IV. Doppel-Schleifstein mit Vorrichtung zum Selbstabrichten, von Joh. Zimmermann in Chemnitz.

Aus der sächsischen Industriezeitung, December 1860, Nr. 27.

Mit einer Abbildung auf Tab. I.

Bei fortwährender Benutzung der gewöhnlichen einfachen Schleifsteine zum Schleifen von Werkzeugen, wie es besonders in den Fabriken vorkommt, entsteht wegen der selten ganz gleichförmigen Beschaffenheit der Steine, besonders durch starkes Andrücken von schmalen und spitzigen Stahlwerkzeugen eine unrunde wellenförmige Schleifoberfläche, auf der es unmöglich ist, an breitere Stücke, als: Drehstähle, Meißel etc., eine geradlinige Fläche zu schleifen. Man muß dann in der Regel zu dem sogenannten Abrichten der Steine schreiten, was bekanntlich dadurch geschieht, daß man einen starken Eisendraht fest gegen den trocken gehenden Stein hält und so bewegt, daß die Oberfläche des letztern wieder gehörig cylindrisch rund wird. Diese Arbeit ist sehr zeitraubend, und die Steinkrone kann während derselben nicht benutzt werden; außerdem entsteht aber dabei ein feiner, der Gesundheit höchst nachtheiliger Staub, der den mit dem Abrichten beschäftigten Arbeiter förmlich wie eine Wolke umgibt und sich dann auf alle in der Nähe stehenden Maschinen ablagert.

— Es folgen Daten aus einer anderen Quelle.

Lemma check_wordle_guess_marks_min_witness :
  ∃ fb, check_wordle_guess "PAPER" "APPLE" = ok fb
        ∧ ∀ c, length (marked_positions c "PAPER" fb)
               = occurrences c (chars "PAPER") `min` occurrences c (chars "APPLE").
Proof. exact (check_wordle_guess_marks_min "PAPER" "APPLE" eq_refl). Defined.

(** X2: on words of equal length the feedback is all correct exactly
    when the guess is the secret; in particular a word evaluated
    against itself is all correct. *)
Theorem check_wordle_guess_all_correct_iff (guess secret : string) :
  len guess = len secret →
  ∃ fb, check_wordle_guess guess secret = ok fb
        ∧ (fb = replicate (len secret) correct ↔ guess = secret).
Proof.
  intros Hlen.
  destruct (check_wordle_guess_inv guess secret Hlen)
    as (fb & cnt & Hrun & Hl & Hnp & Hcor & Hcnt & Hpos).
  unfold len in *. simpl in *. exists fb. split; [done |]. split.
  - intros Hfb. apply chars_inj, list_eq. intros i.
    destruct (decide (i < length (chars secret))) as [Hi|Hi].
    + apply Hcor; [done |]. rewrite Hfb. by apply lookup_replicate_2.
    + rewrite !lookup_ge_None_2 by lia. done.
  - intros ->. apply list_eq. intros i.
    destruct (decide (i < length (chars secret))) as [Hi|Hi].
    + rewrite lookup_replicate_2 by done. by apply Hcor.
    + rewrite !lookup_ge_None_2; [done | rewrite length_replicate; lia | lia].
Qed.

Lemma check_wordle_guess_all_correct_iff_witness :
  ∃ fb, check_wordle_guess "TIGER" "TIGER" = ok fb
        ∧ (fb = replicate (len "TIGER") correct ↔ "TIGER" = "TIGER").
Proof. exact (check_wordle_guess_all_correct_iff "TIGER" "TIGER" eq_refl). Defined.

Keiner dieser Uebelstände zeigt sich bei dem in Fig. 33 monodimetrisch dargestellten Doppelschleifsteine aus der Werkzeugmaschinenfabrik von Joh. Zimmermann in Chemnitz.

Bei diesem Doppelschleifsteine wird das so viel Zeitverlust verursachende Abrichten dem Arbeiter gänzlich erspart und zugleich aller Staub vermieden, indem sich beide Steine während des Betriebes unter Zufluß von Wasser beständig selbst abrunden. Das Mittel, durch welches dieß erreicht wird, besteht darin, daß der eine der beiden sich berührenden Steine eine nur wenig größere Umgangsgeschwindigkeit als der andere, und außerdem eine hin- und hergehende (traversirende) Bewegung in der Richtung seiner Achse macht. Die letztere wird, wie die Abbildung zeigt, hervorgebracht mittelst zweier Stirnräder a, a und einer Schnecke b, welche den mit der Schleifsteinwelle verbundenen zweiarmigen Hebel e in schwingende Bewegung versetzt. Bei Abnahme des Durchmessers der Steine rückt man die Achsen derselben mittelst der Kurbel d und der rechts- und links, gängigen Schrauben e, e einander näher. Das Annässen der Steine kann |9| bei diesem Apparate entweder mittelst zweier mit Tropfhähnen versehenen Wasserkübel f, f oberhalb des Apparates oder durch Wasser, das der eiserne Trog g enthält, geschehen. Die beiden Auflagen h, h für die zu schleifenden Werkzeuge sind aus Gußeisen und je nach Abnahme des Steindurchmessers leicht zu verstellen.

Aus alledem ergibt sich, daß bei diesem, nur den geringen Raum von 2 Meter Länge und 1 Meter Breite beanspruchenden Apparate überall auf möglichst leichte und bequeme Handhabung gesehen ist, wodurch derselbe, sowie wegen seiner oben erwähnten Vorzüge den einfachen Stein immer mehr und mehr verdrängen dürste.